Le malheureux Brisson ne risqua rien de tel. Outre qu’il était naturellement sans initiative, il n’accusa que Zurlinden et seulement d’incorrection à son égard et de mauvais procédés ; cette affaire du petit bleu lui semblait toujours suspecte, et son incompréhension des choses s’était transportée de Dreyfus à Picquart. Sarrien et lui ne firent donc venir que Chanoine, ce qui permit au cynique personnage, accouru sur l’heure, de tout rejeter sur son camarade.
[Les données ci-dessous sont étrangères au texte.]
(** * puni-patcher: the patch importer and exporter

    A shallow embedding of [scripts/apply_patches.py] and
    [scripts/export_patches.py].  Both scripts are sequences of [git]
    invocations around a little validation and file handling, so the
    embedding is a state-and-trace monad over a small model of the
    filesystem, in which every external command is answered by an
    arbitrary oracle. *)

From Stdlib Require Import Ascii.
From stdpp Require Import base tactics option list sorting strings pretty gmap.

(** ** The [str] and [int] operations the scripts use

    A Python [str] is a [string]; each character stands for the code
    point of the same number (U+0000 to U+00FF). *)

Module Py.

Definition LF : string := String "010"%char "".

(** [str.isspace] on one character: the code points below 256 that
    Python treats as whitespace. *)
Definition isspace (c : ascii) : bool :=
  let n := N_of_ascii c in
  bool_decide (9 ≤ n ≤ 13)%N || bool_decide (28 ≤ n ≤ 32)%N
  || bool_decide (n = 133)%N || bool_decide (n = 160)%N.

Fixpoint lstrip (s : string) : string :=
  match s with
  | String c s' => if isspace c then lstrip s' else s
  | EmptyString => EmptyString
  end.

Fixpoint rstrip (s : string) : string :=
  match s with
  | EmptyString => EmptyString
  | String c s' =>
      match rstrip s' with
      | EmptyString => if isspace c then EmptyString else String c EmptyString
      | r => String c r
      end
  end.

(** [s.strip()] *)
Definition strip (s : string) : string := rstrip (lstrip s).

(** [len(s)] *)
Definition len (s : string) : nat := String.length s.

(** [s[:n]] *)
Fixpoint slice_to (n : nat) (s : string) : string :=
  match n, s with
  | S n', String c s' => String c (slice_to n' s')
  | _, _ => EmptyString
  end.

(** [sep.join(l)] *)
Fixpoint join (sep : string) (l : list string) : string :=
  match l with
  | [] => ""
  | x :: l' =>
      match l' with
      | [] => x
      | _ => x +:+ sep +:+ join sep l'
      end
  end.
(** C6, as the code has it.  When the first inference response signals
    tool use and no tool manager was supplied, the response ends the
    exchange: no tool is dispatched, no further inference call is made, and
    the outcome is that of reading the text of the first content block, so
    the text is returned when that block is a text block. *)
Theorem tool_use_without_manager (h : Trace) (response : Response) :
  tool_manager = None ->
  messages_create self h (params [user_message query]) = Ok response ->
  stop_reason response = "tool_use" ->
  exists h',
    generate h = Some (first_block_text response, h') /\
    h' = (h ++ [ApiCall "Initial" (params [user_message query])
                  (Ok response)])%list /\
    api_call_count h' = api_call_count h + 1 /\
    tool_call_count h' = tool_call_count h /\
    (forall text rest,
        content response = TextBlock text :: rest ->
        generate h = Some (Ok text, h')).
Proof.
  intros Hnone Hcall _.
  pose proof (generate_response_terminal h response Hcall (or_intror Hnone))
    as Hrun.
  eexists. split; [exact Hrun|]. split; [reflexivity|].
  split; [|split].
  - rewrite api_call_count_app. reflexivity.
  - unfold tool_call_count. rewrite filter_app, length_app. cbn. lia.
  - intros text rest Hcontent. rewrite Hrun.
    unfold first_block_text. now rewrite Hcontent.
Qed.
#[global] Instance BaseType_countable : Countable BaseType.
Proof.
  refine (inj_countable'
    (fun t => match t with
              | BooleanType => inl 0 | DateTimeType => inl 1
              | DateType => inl 2 | DurationType => inl 3
              | NumberType => inl 4 | HTMLType => inl 5
              | OtherType c => inr c
              end)
    (fun x => match x with
              | inl 0 => BooleanType | inl 1 => DateTimeType
              | inl 2 => DateType | inl 3 => DurationType
              | inl 4 => NumberType | inl _ => HTMLType
              | inr c => OtherType c
              end) _).
  by intros [].
Defined.

(** A subclass of [ArrayTypeMixin]: the class itself and its two class
    attributes. *)
Record ArrayType := mkArrayType {
  array_cls : BaseType;
  element_type : BaseType;
  raw_type : option BaseType
}.

(** ** Django expressions built by the aggregate functions *)

Inductive OutputField := IntegerField | DurationField.

Inductive Expr :=
| Ref (path : string)
| Cast (e : Expr) (output_field : OutputField)
| CastDuration (e : Expr)            (* [_CastDuration] *)
| ValueEmptyList.                    (* [Value([])] *)

Inductive Func :=
| Count (e : Expr) (distinct : bool)
| Max (e : Expr)
| Min (e : Expr)
| Avg (e : Expr)
| StdDev (e : Expr)
| Sum (e : Expr)
| Variance (e : Expr)
| ArrayAgg (e : Expr) (default : Expr) (distinct : bool) (ordering : Expr).

(** ** Field descriptors *)

(** A callable handed to a calculated field: its [boolean] attribute (as
    [getattr(func, "boolean", False)] sees it) and its behaviour. *)
Record Callable := mkCallable {
  boolean : bool;
  call : PyValue -> Outcome PyValue
}.
(** C9.  For every board coordinate with [0 <= r < 15] and [0 <= c < 15],
    [boardToDisplayCoords] yields the column's letter (the [c]-th capital
    letter, A for 0 up to O for 14) followed by the decimal numeral of
    [15 - r], and [displayToBoardCoords] maps that text back to exactly
    [{row: r, col: c}]; (0,0) is written A15 and (14,14) is written O1. *)
Theorem display_coords_exact_invertible (r c : Z) :
  0 <= r < 15 -> 0 <= c < 15 ->
  Helpers.boardToDisplayCoords r c
  = String (ascii_of_nat (65 + Z.to_nat c)) (NilZero.string_of_int (Z.to_int (15 - r)))
  /\ Helpers.displayToBoardCoords (Helpers.boardToDisplayCoords r c)
     = Some (Helpers.mkCoords (Helpers.Int r) c)
  /\ Helpers.boardToDisplayCoords 0 0 = "A15"%string
  /\ Helpers.boardToDisplayCoords 14 14 = "O1"%string
  /\ Helpers.displayToBoardCoords "A15" = Some (Helpers.mkCoords (Helpers.Int 0) 0)
  /\ Helpers.displayToBoardCoords "O1" = Some (Helpers.mkCoords (Helpers.Int 14) 14).
Proof.
  intros Hr Hc. split; [|split; [by apply display_then_board|by repeat split]].
  unfold Helpers.boardToDisplayCoords.
  by rewrite letter_of_column, numeral_of_row.
Qed.

Lemma display_coords_exact_invertible_witness :
  Helpers.boardToDisplayCoords 7 7 = "H8"%string
  /\ Helpers.displayToBoardCoords (Helpers.boardToDisplayCoords 7 7)
     = Some (Helpers.mkCoords (Helpers.Int 7) 7).
Proof.
  destruct (display_coords_exact_invertible 7 7) as (H1 & H2 & _); [lia..|].
  split; [exact H1|exact H2].
Defined.

(** ** JSON text carries plain values exactly *)

Section Numbers.

Lemma code_char (n : Z) : 0 <= n < 256 -> JSON.code (JSON.char n) = n.
Proof.
  intros Hn. unfold JSON.code, JSON.char.
  rewrite nat_ascii_embedding by lia. lia.
Qed.

Lemma is_digit_char (d : Z) : 0 <= d <= 9 -> JSON.is_digit (JSON.char (48 + d)) = true.
Proof.
  intros Hd. unfold JSON.is_digit. rewrite code_char by lia.
  apply andb_true_iff. split; apply Z.leb_le; lia.
Qed.

Lemma read_digits_cons (d : Z) (k : string) (acc : Z) :
  0 <= d <= 9 ->
  JSON.read_digits (String (JSON.char (48 + d)) k) acc = JSON.read_digits k (acc * 10 + d).
Proof.
  intros Hd. cbn [JSON.read_digits]. rewrite is_digit_char by done.
  rewrite code_char by lia. f_equal. lia.
Qed.
(** The property as the specification words it: on a well shaped tree,
    validation succeeds exactly when the enum fields are valid and the
    notation of every MARK condition is in the set. *)
Definition validation_iff_as_stated
    (crit : TestPassingCriteria.t) (notations : list Notation.t) : Prop :=
  well_shaped crit ->
  (validateTestPassingCriteriaInput crit (objects notations) = Ok tt <->
   forall x, In x (conditions_of crit) ->
     exists c, x = IsObject c
       /\ in_enum validCriteriaType (Condition.criteria_type c)
       /\ in_enum validComparisonOperator (Condition.comparison_operator c)
       /\ (is_MARK_condition c -> notation_in (notation_texts notations) c)).

(** ** Letter case *)

(** The upper-case and the lower-case form of a string: two of its variants
    in another letter case, whatever else counts as one. *)
Definition case_variant (s s' : string) : Prop :=
  s' = toUpperCase s \/ s' = toLowerCase s.

(** The property as the specification words it: replacing the two enum
    strings of a condition by variants in another letter case leaves the
    outcome of its validation unchanged. *)
Definition case_insensitive_as_stated : Prop :=
  forall c ct ct' op op' set path,
    case_variant ct ct' -> case_variant op op' ->
    succeeds (validateSingleNotationCondition (IsObject (with_enums c ct' op')) set path)
    = succeeds (validateSingleNotationCondition (IsObject (with_enums c ct op)) set path).

End CriteriaVocabulary.

(** ** The average mark *)

(** The sum of the marks, in the order of entry. *)
Inductive sum_is : list Mark.t -> number -> Prop :=
| sum_none : sum_is [] zero
| sum_more marks m total :
    sum_is marks total -> sum_is (marks ++ [m]) (add total (Mark.mark m)).

(** The magnitude [m * 2^e] of a finite number, a rational. *)
Definition magnitude (m : positive) (e : Z) : Q :=
  match e with
  | Zneg p => Qmake (Zpos m) (2 ^ p)
  | _ => inject_Z (Zpos m * 2 ^ e)
  end.

(** The magnitude is below 10^21, the bound up to which [toFixed] prints
    digits. *)
Definition below_1e21 (m : positive) (e : Z) : Prop :=
  (magnitude m e < inject_Z (10 ^ 21))%Q.

(** The exact value of a number that is finite. *)
Definition exact_value (x : number) : option Q :=
  match x with
  | S754_zero _ => Some 0%Q
  | S754_finite s m e => Some (if s then Qopp (magnitude m e) else magnitude m e)
  | _ => None
  end.

(** In the words of the specification: the sum of the marks and their
    arithmetic mean, sum(mark)/count, as the rationals they are. *)
Fixpoint exact_sum (marks : list Mark.t) : option Q :=
  match marks with
  | [] => Some 0%Q
  | m :: r =>
      match exact_value (Mark.mark m), exact_sum r with
      | Some v, Some s => Some (v + s)%Q
      | _, _ => None
      end
  end.

Definition exact_mean (marks : list Mark.t) : option Q :=
  match marks with
  | [] => None
  | _ => (fun s => (s / inject_Z (Z.of_nat (length marks)))%Q) <$> exact_sum marks
  end.

(** [n] hundredths are [q] rounded to two decimals: they differ from [q] by
    half a hundredth at most.  Of a [q] halfway between two numbers of
    hundredths, both are. *)
Definition rounds_to_hundredths (q : Q) (n : Z) : Prop :=
  (inject_Z n - (1 # 2) <= 100 * q)%Q /\ (100 * q <= inject_Z n + (1 # 2))%Q.

(** [n] hundredths are what [toFixed(2)] prints for the magnitude [q]: the
    nearest number of hundredths, the larger of two that are as near. *)
Definition prints_hundredths (q : Q) (n : Z) : Prop :=
  (inject_Z n - (1 # 2) <= 100 * q)%Q /\ (100 * q < inject_Z n + (1 # 2))%Q.

(** The number that the numeral of [n] hundredths denotes: the binary64
    value nearest to n / 100, which is the quotient of the integer [n] by
    100 in the arithmetic of IEEE 754. *)
Definition two_decimals (negative : bool) (n : Z) : number :=
  match n with
  | Zpos p => SFdiv 53 1024 (S754_finite negative p 0) (S754_finite false 100 0)
  | _ => S754_zero negative
  end.

(** The property as the specification words it: the stored average is the
    arithmetic mean of the marks rounded to two decimals. *)
Definition average_as_stated (marks : list Mark.t) (average : number) : Prop :=
  exists q n, exact_mean marks = Some q /\ (0 <= n)%Z /\ rounds_to_hundredths q n
              /\ average = two_decimals false n.

(** The numerals of 0.01 to [limit] hundredths are read and printed back
    unchanged. *)
Fixpoint prints_back (limit : nat) : bool :=
  match limit with
  | O => true
  | S k =>
      match toFixed2 (two_decimals false (Z.of_nat limit)) with
      | NumFixed false n => (n =? Z.of_nat limit)%Z && prints_back k
      | _ => false
      end
  end.

Section TaskVocabulary.

Context {SC : StringCase}.

(** ** The payload of UpdateTask *)

(** The value that the payload holds for a supplied value. *)
Definition supplied (v : value) : option value :=
  if not_nullish v then Some v else None.

Definition supplied_upper (v : value) : option value :=
  match v with
  | VString s => Some (VString (toUpperCase s))
  | _ => None
  end.

(** The fields of the payload, one by one. *)
Definition update_payload_field (input : TaskInput.t) (userId : string) (k : string)
  : option value :=
  if String.eqb k "updated_by" then Some (VString userId)
  else if String.eqb k "due_date" then supplied (TaskInput.due_date input)
  else if String.eqb k "task_status" then supplied_upper (TaskInput.task_status input)
  else if String.eqb k "task_type" then supplied_upper (TaskInput.task_type input)
  else if String.eqb k "description" then supplied (TaskInput.description input)
  else if String.eqb k "title" then supplied (TaskInput.title input)
  else if String.eqb k "user" then supplied (TaskInput.user input)
  else None.

(** The fields that UpdateTask may carry, with the values of the input. *)
Definition update_fields (input : TaskInput.t) : list (string * value) :=
  [ ("user", TaskInput.user input);
    ("title", TaskInput.title input);
    ("description", TaskInput.description input);
    ("task_type", TaskInput.task_type input);
    ("task_status", TaskInput.task_status input);
    ("due_date", TaskInput.due_date input) ].

(** The value stored for a supplied field: as supplied, in upper case for the
    two enum fields. *)
Definition payload_value (k : string) (v : value) : value :=
  if String.eqb k "task_type" || String.eqb k "task_status"
  then match v with VString s => VString (toUpperCase s) | _ => v end
  else v.

(** ** The states of a task *)

(** The update does not change whether the task is COMPLETED: it supplies no
    task_status, or one that is COMPLETED exactly when the status of the
    task is. *)
Definition keeps_completion (input : TaskInput.t) (task : gmap string value) : Prop :=
  not_nullish (TaskInput.task_status input) = false
  \/ exists s, TaskInput.task_status input = VString s
               /\ String.eqb (toUpperCase s) "COMPLETED" = Engine.has_status task "COMPLETED".

Section TaskStates.

Variable ValidateInputTypeObject : forall A : Type, A -> result unit.
Variable ValidateObjectId : string -> result unit.
Variable ValidateTaskInput : TaskInput.t -> result unit.

(** The task documents that the payloads of CreateTask, UpdateTask and task
    completion produce, one applied after the other. *)
Inductive reachable : gmap string value -> Prop :=
| reach_create input userId payload :
    GetCreateTaskPayload ValidateInputTypeObject ValidateObjectId ValidateTaskInput
      input userId = Ok payload ->
    reachable (Engine.create payload)
| reach_update task input userId payload :
    reachable task ->
    GetUpdateTaskPayload ValidateInputTypeObject ValidateObjectId ValidateTaskInput
      input userId = Ok payload ->
    reachable (Engine.apply_set payload task)
| reach_complete task now userId payload :
    reachable task ->
    GetTaskCompletionPayload ValidateObjectId now userId = Ok payload ->
    reachable (Engine.apply_set payload task).

(** The same documents, when no update changes whether the task is
    COMPLETED. *)
Inductive reachable_keeping_completion : gmap string value -> Prop :=
| keep_create input userId payload :
    GetCreateTaskPayload ValidateInputTypeObject ValidateObjectId ValidateTaskInput
      input userId = Ok payload ->
    reachable_keeping_completion (Engine.create payload)
| keep_update task input userId payload :
    reachable_keeping_completion task ->
    keeps_completion input task ->
    GetUpdateTaskPayload ValidateInputTypeObject ValidateObjectId ValidateTaskInput
      input userId = Ok payload ->
    reachable_keeping_completion (Engine.apply_set payload task)
| keep_complete task now userId payload :
    reachable_keeping_completion task ->
    GetTaskCompletionPayload ValidateObjectId now userId = Ok payload ->
    reachable_keeping_completion (Engine.apply_set payload task).

End TaskStates.

End TaskVocabulary.

(** completed_by and completed_at are set if and only if the status is
    COMPLETED. *)
Definition completion_invariant (task : gmap string value) : Prop :=
  (Engine.is_set task "completed_by" = true /\ Engine.is_set task "completed_at" = true)
  <-> Engine.has_status task "COMPLETED" = true.

(** Each of the two fields is set exactly when the status is COMPLETED. *)
Definition completion_consistent (task : gmap string value) : Prop :=
  Engine.is_set task "completed_by" = Engine.has_status task "COMPLETED"
  /\ Engine.is_set task "completed_at" = Engine.has_status task "COMPLETED".

(** ** DeleteTask *)

(** The task collection holds [task] under the identifier [taskId], and no
    other document under it. *)
Definition is_the_task (TaskModel : list (gmap string value)) (taskId : string)
    (task : gmap string value) : Prop :=
  In task TaskModel
  /\ get_field task "_id" = VString taskId
  /\ forall other, In other TaskModel -> get_field other "_id" = VString taskId ->
                   other = task.

Definition delete_failure (message : string) : exn :=
  ApolloError ("Failed to build delete task payload: " ++ message)
              "GET_DELETE_TASK_PAYLOAD_FAILED" [("error", message)].

(** What has become of a test: it is the same test and, when it is the test
    [testId], the task [taskId] is gone from its task list and every other
    task is still there; when it is another test, nothing of it has
    changed. *)
Definition pulled_from (testId taskId : string) (before after : Engine.test_document)
  : Prop :=
  Engine.test_id after = Engine.test_id before
  /\ (Engine.test_id before = VString testId ->
      ~ In taskId (Engine.test_tasks after)
      /\ forall t, t <> taskId ->
           (In t (Engine.test_tasks after) <-> In t (Engine.test_tasks before)))
  /\ (Engine.test_id before <> VString testId -> after = before).

(** No two tests have the same identifier. *)
Definition distinct_tests (tests : list Engine.test_document) : Prop :=
  List.NoDup (map Engine.test_id tests).

Section ValidatorVocabulary.

Context {SC : StringCase}.

(** ** The checks of ValidateTestInput that come before the criteria *)

Section ChecksBeforeCriteria.

Variable ObjectId_isValid : string -> bool.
Il allégua d’abord, très consciemment, une de ces grosses sottises qui constituent un retranchement invincible : « que la demande en revision avait reçu sa solution avant qu’il fût nommé ministre et qu’il n’avait plus à s’en préoccuper » ; puis, « qu’il avait trouvé au ministère le dossier du petit bleu et l’avait (seulement) transmis au gouverneur de Paris », ce qui n’était même pas matériellement exact, puisqu’il avait envoyé, le matin même, à la Place, outre le dossier, « l’ordre formel d’informer »[2]. Brisson, pour s’excuser d’être tombé à cette autre imposture, raconte qu’il a connu seulement par le récit de Zurlinden, le 23 mai 1903, l’existence de cet ordre « formel » du 20 septembre 1898[3]. C’est l’un de ses torts, Il n’aurait eu, pour le connaître en temps utile, qu’à interroger le soir même Zurlinden, comme tout lui en faisait un devoir. Si Zurlinden avait vraiment engagé, de son propre chef et avec une telle hâte,

  1. Voir p. 381, le texte de l’exposé des motifs du Code de justice militaire.
  2. Souvenirs. (Siècle du 28 août 1903.)
  3. « C’est seulement par l’article du Gaulois du 23 mai dernier que j’ai connu cet ordre formel… » (Siècle du 7 septembre.)